Exercise goal: In the listing that follows, copy out each line that includes the word "StealUse".

Supplied records:
(* --------------------------------------------------------------------- *)
(*  Values and stores used in the examples                               *)
(* --------------------------------------------------------------------- *)

(** Two user accounts, the first seeded with 100. *)
Definition scenario_db : db :=
  Db (<[1 := Account AccountType.USER (dZ 100)]>
        (<[2 := Account AccountType.USER (dZ 0)]> ∅))
     [default_wallet 1; default_wallet 2] [].

(** A tax bank with an infinite balance and a user account at zero. *)
Definition bank_db : db :=
  Db (<[1 := Account AccountType.TAXBANK PInf]>
        (<[2 := Account AccountType.USER (dZ 0)]> ∅))
     [default_wallet 2] [].

(** The example store after an account of type 2 was created and paid 30
    by account 1. *)
Definition stray_type_db : db :=
  (run (create_account 3 2 ;;; transfer 1 3 (dZ 30)) scenario_db).2.

(** Two requests of 100 each against a balance of 100. *)
Definition overdraft_system : system :=
  System scenario_db [Pending 1 2 (dZ 100); Pending 1 2 (dZ 100)].

(** 0.00089999999999999999998, between the double nearest to 0.0009 and
    0.0009 itself. *)
Definition just_below_minimum : decimal :=
  dQ 89999999999999999998 (10 ^ 23).

(** 0.00090000000000000000000000000000000001, an amount of 35 significant
    digits. *)
Definition long_amount : decimal :=
  dQ 90000000000000000000000000000000001 (10 ^ 38).

(* --------------------------------------------------------------------- *)
(*  Statements that are examined as they are worded                      *)
(* --------------------------------------------------------------------- *)

(** Conservation over the non-infinite accounts, for every sequence of
    successful transfers on every store. *)
Definition conservation_over_all_stores : Prop :=
  ∀ (d : db) (l : list (Z * Z * decimal)) resps d',
    run (transfers l) d = (Ok resps, d') → supply d' = supply d.

(** The answer of a successful transfer as the exact difference and the
    exact sum. *)
Definition answer_is_exact : Prop :=
  ∀ (d : db) (s r : Z) (a : decimal) resp d' sender receiver,
    run (transfer s r a) d = (Ok resp, d') →
    accounts d !! s = Some sender →
    accounts d !! r = Some receiver →
    sender_amount resp = Numeric.sub (acc_amount sender) a ∧
    receiver_amount resp = Numeric.add (acc_amount receiver) a.

(** GDP as the sum of the two per-type sums, NULL read as zero, on every
    store. *)
Definition gdp_is_sum_of_types : Prop :=
  ∀ (d : db) (s : sums) (d' : db),
    run get_sums d = (Ok s, d') →
    or_zero (gdp s) = Numeric.add (or_zero (user s)) (or_zero (taxbank s)).

(** Requests of one sender to existing other accounts, each passing the
    minimum check, for amounts that sum to exactly the sender's finite
    balance.  Under every interleaving, after any number [n] of steps: the
    balance is not negative, no request has ended in an error, at most
    twice as many steps as requests were taken, the server can go on
    while fewer were, and once all were taken every request has succeeded
    and the balance is zero. *)
Definition concurrent_debits_ok : Prop :=
  ∀ (d : db) (sender_id : Z) (reqs : list (Z * Qc)) (n : nat) (σ : system),
    balance d sender_id = Some (Fin (total_requested reqs)) →
    Forall (λ rq, rq.1 ≠ sender_id ∧ is_Some (accounts d !! rq.1) ∧
                  PyDecimal.lt (Fin rq.2) PyDecimal.float_0_0009 = Ok false) reqs →
    nsteps sys_step n (System d (requests sender_id reqs)) σ →
    (∃ b, balance (sys_db σ) sender_id = Some (Fin b) ∧ (0 <= b)%Qc) ∧
    Forall no_error (sys_tasks σ) ∧
    (n ≤ 2 * length reqs)%nat ∧
    ((n < 2 * length reqs)%nat → ∃ σ', sys_step σ σ') ∧
    (n = (2 * length reqs)%nat →
     Forall finished_ok (sys_tasks σ) ∧
     balance (sys_db σ) sender_id = Some (dZ 0)).

(** Two requests of the same sender to the same receiver, each for the
    amount [q]. *)
Definition two_debits (d : db) (s r : Z) (q : Qc) : system :=
  System d [Pending s r (Fin q); Pending s r (Fin q)].

(** The first request runs to its end before the second starts. *)
Definition one_after_the_other : list nat := [0; 0; 1]%nat.

(** Both requests read the balance, then both run their transaction. *)
Definition read_read_update_update : list nat := [0; 1; 0; 1]%nat.

(* --------------------------------------------------------------------- *)
(*  Further statements and handlers of josecoin.py                       *)
(* --------------------------------------------------------------------- *)

Module SqlStats.

(** [SUM(col)] over an integer column: NULL over no rows. *)
Definition int_sum (l : list Z) : option Z :=
  match l with
  | [] => None
  | _ => Some (foldr Z.add 0 l)
  end.

(** SELECT COUNT( * ) FROM accounts WHERE account_type=$1 *)
Definition select_count_by_type (acc_type' : Z) : M nat :=
  statement (λ d,
    (Ok (length (filter (λ a, acc_type a = acc_type') (map_to_list (accounts d)).*2)),
     d)).

(** SELECT COUNT( * ) FROM accounts *)
Definition select_count : M nat :=
  statement (λ d, (Ok (length (map_to_list (accounts d)).*2), d)).

(** SELECT SUM(steal_uses) FROM wallets; *)
Definition select_sum_steal_uses : M (option Z) :=
  statement (λ d, (Ok (int_sum (steal_uses <$> wallets d)), d)).

(** SELECT SUM(steal_success) FROM wallets; *)
Definition select_sum_steal_success : M (option Z) :=
  statement (λ d, (Ok (int_sum (steal_success <$> wallets d)), d)).

End SqlStats.

Definition get_count (acc_type' : Z) : M nat :=
  SqlStats.select_count_by_type acc_type'.

Record counts : Type := Counts {
  count_accounts : nat;
  count_user_accounts : nat;
  count_txb_accounts : nat
}.

Definition get_counts : M counts :=
  count <- SqlStats.select_count ;;
  usercount <- get_count AccountType.USER ;;
  txbcount <- get_count AccountType.TAXBANK ;;
  ret (Counts count usercount txbcount).

(** GET /api/gdp *)
Definition get_gdp_handler : M sums := get_sums.

(** The flat record GET /api/stats answers. *)
Record stats : Type := Stats {
  stats_gdp : option decimal;
  stats_accounts : nat;
  stats_user_accounts : nat;
  stats_txb_accounts : nat;
  stats_user_money : option decimal;
  stats_txb_money : option decimal;
  stats_steals : option Z;
  stats_success : option Z
}.

(** GET /api/stats *)
Definition get_stats_handler : M stats :=
  gdp_data <- get_sums ;;
  cnt <- get_counts ;;
  steal_uses' <- SqlStats.select_sum_steal_uses ;;
  steal_success' <- SqlStats.select_sum_steal_success ;;
  ret (Stats (gdp gdp_data)
             (count_accounts cnt) (count_user_accounts cnt) (count_txb_accounts cnt)
             (user gdp_data) (taxbank gdp_data)
             steal_uses' steal_success').

(** A run of requests to the two counter endpoints of one wallet. *)
Inductive counter : Type := Uses | Success.

Definition inc_steal_counter (c : counter) (wallet_id : Z) : M bool :=
  match c with
  | Uses => inc_steal_use wallet_id
  | Success => inc_steal_success wallet_id
  end.

Fixpoint steal_requests (cs : list counter) (wallet_id : Z) : M (list bool) :=
  match cs with
  | [] => ret []
  | c :: cs' =>
      x <- inc_steal_counter c wallet_id ;;
      xs <- steal_requests cs' wallet_id ;;
      ret (x :: xs)
  end.

Definition same_counter (c c' : counter) : bool :=
  match c, c' with
  | Uses, Uses | Success, Success => true
  | _, _ => false
  end.

(** How many of the requests are for the counter [c]. *)
Fixpoint count_of (c : counter) (cs : list counter) : Z :=
  match cs with
  | [] => 0
  | c' :: cs' => (if same_counter c c' then 1 else 0) + count_of c cs'
  end.

(** Every balance is a finite, non-negative number. *)
Definition solvent (d : db) : Prop :=
  ∀ k a, accounts d !! k = Some a → ∃ q, acc_amount a = Fin q ∧ (0 <= q)%Qc.

(** No balance is infinite. *)
Definition no_infinite (d : db) : Prop :=
  ∀ k, infinite_balance d k = false.

(** The GDP that GET /api/gdp reports on a store that answers. *)
Definition reported_gdp (d : db) : option decimal :=
  match (run get_gdp_handler d).1 with
  | Ok s => gdp s
  | Raise _ => None
  end.

(** The wallets table with [u] added to [steal_uses] and [s] added to
    [steal_success] in the rows of the given user. *)
Definition bumped_by (u s : Z) (id : Z) (d : db) : db :=
  Db (accounts d)
     ((λ w, if decide (user_id w = id)
            then Wallet (user_id w) (taxpaid w) (steal_uses w + u) (steal_success w + s)
            else w) <$> wallets d)
     (transactions d).

(** The [SET] clause of each counter endpoint. *)
Definition bump_of (c : counter) : wallet → wallet :=
  match c with
  | Uses => bump_uses
  | Success => bump_success
  end.

(** A view with its amount replaced. *)
Definition with_amount (f : decimal → decimal) (v : account_view) : account_view :=
  AccountView (view_account_id v) (view_account_type v) (f (view_amount v))
              (view_wallet v).

(** A change applied to what a handler answers, errors left as they are. *)
Definition on_answer {A} (f : A → A) (r : result A) : result A :=
  match r with
  | Ok a => Ok (f a)
  | Raise e => Raise e
  end.

(** The counts GET /api/stats reports on a store that answers. *)
Definition reported_counts (d : db) : option counts :=
  match (run get_counts d).1 with
  | Ok c => Some c
  | Raise _ => None
  end.

(** The stats with the total of one counter raised by [n]. *)
Definition stats_raised (c : counter) (n : Z) (st : stats) : stats :=
  match c with
  | Uses =>
      Stats (stats_gdp st) (stats_accounts st) (stats_user_accounts st)
            (stats_txb_accounts st) (stats_user_money st) (stats_txb_money st)
            (Some (default 0 (stats_steals st) + n)) (stats_success st)
  | Success =>
      Stats (stats_gdp st) (stats_accounts st) (stats_user_accounts st)
            (stats_txb_accounts st) (stats_user_money st) (stats_txb_money st)
            (stats_steals st) (Some (default 0 (stats_success st) + n))
  end.

(** How many wallet rows are of the given user. *)
Definition wallet_rows (d : db) (id : Z) : nat :=
  length (filter (λ w, user_id w = id) (wallets d)).

(** Every balance is a finite number. *)
Definition all_finite (d : db) : Prop :=
  ∀ k a, accounts d !! k = Some a → ∃ q, acc_amount a = Fin q.

(** A request that is not between its checks and its transaction. *)
Definition not_validated (t : task) : Prop :=
  match t with
  | Validated _ _ _ _ _ => False
  | _ => True
  end.

(** What the checks have established of a request that waits for its
    transaction. *)
Definition sound_task (d : db) (t : task) : Prop :=
  match t with
  | Validated s r a _ _ =>
      r ≠ s ∧ (∃ q, a = Fin q) ∧
      is_Some (accounts d !! s) ∧ is_Some (accounts d !! r)
  | _ => True
  end.

Definition sound_system (σ : system) : Prop :=
  all_finite (sys_db σ) ∧ Forall (sound_task (sys_db σ)) (sys_tasks σ).

(** GET / answers a fixed text and GET /api/wallets/<wallet_id>/rank has
    an empty body; neither sends a statement to the store. *)
Definition index : M string := ret "oof".

Definition wallet_rank (wallet_id : Z) : M unit := ret tt.

(** The requests the server routes to a handler. *)
Inductive request : Type :=
  | Index
  | GetWallet (account_id : Z)
  | CreateAccount (account_id account_type : Z)
  | Transfer (sender_id receiver_id : Z) (amount : decimal)
  | StealUse (wallet_id : Z)
  | StealSuccess (wallet_id : Z)
  | WalletRank (wallet_id : Z)
  | GetGdp
  | GetStats.

(** The world a request leaves behind, whatever it answers. *)
Definition serve (req : request) (w : world) : world :=
  match req with
  | Index => (index w).2
  | GetWallet id => (get_wallet id w).2
  | CreateAccount id ty => (create_account id ty w).2
  | Transfer s r a => (transfer s r a w).2
  | StealUse id => (inc_steal_use id w).2
  | StealSuccess id => (inc_steal_success id w).2
  | WalletRank id => (wallet_rank id w).2
  | GetGdp => (get_gdp_handler w).2
  | GetStats => (get_stats_handler w).2
  end.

Response below:
  | StealUse (wallet_id : Z)
  | StealUse id => (inc_steal_use id w).2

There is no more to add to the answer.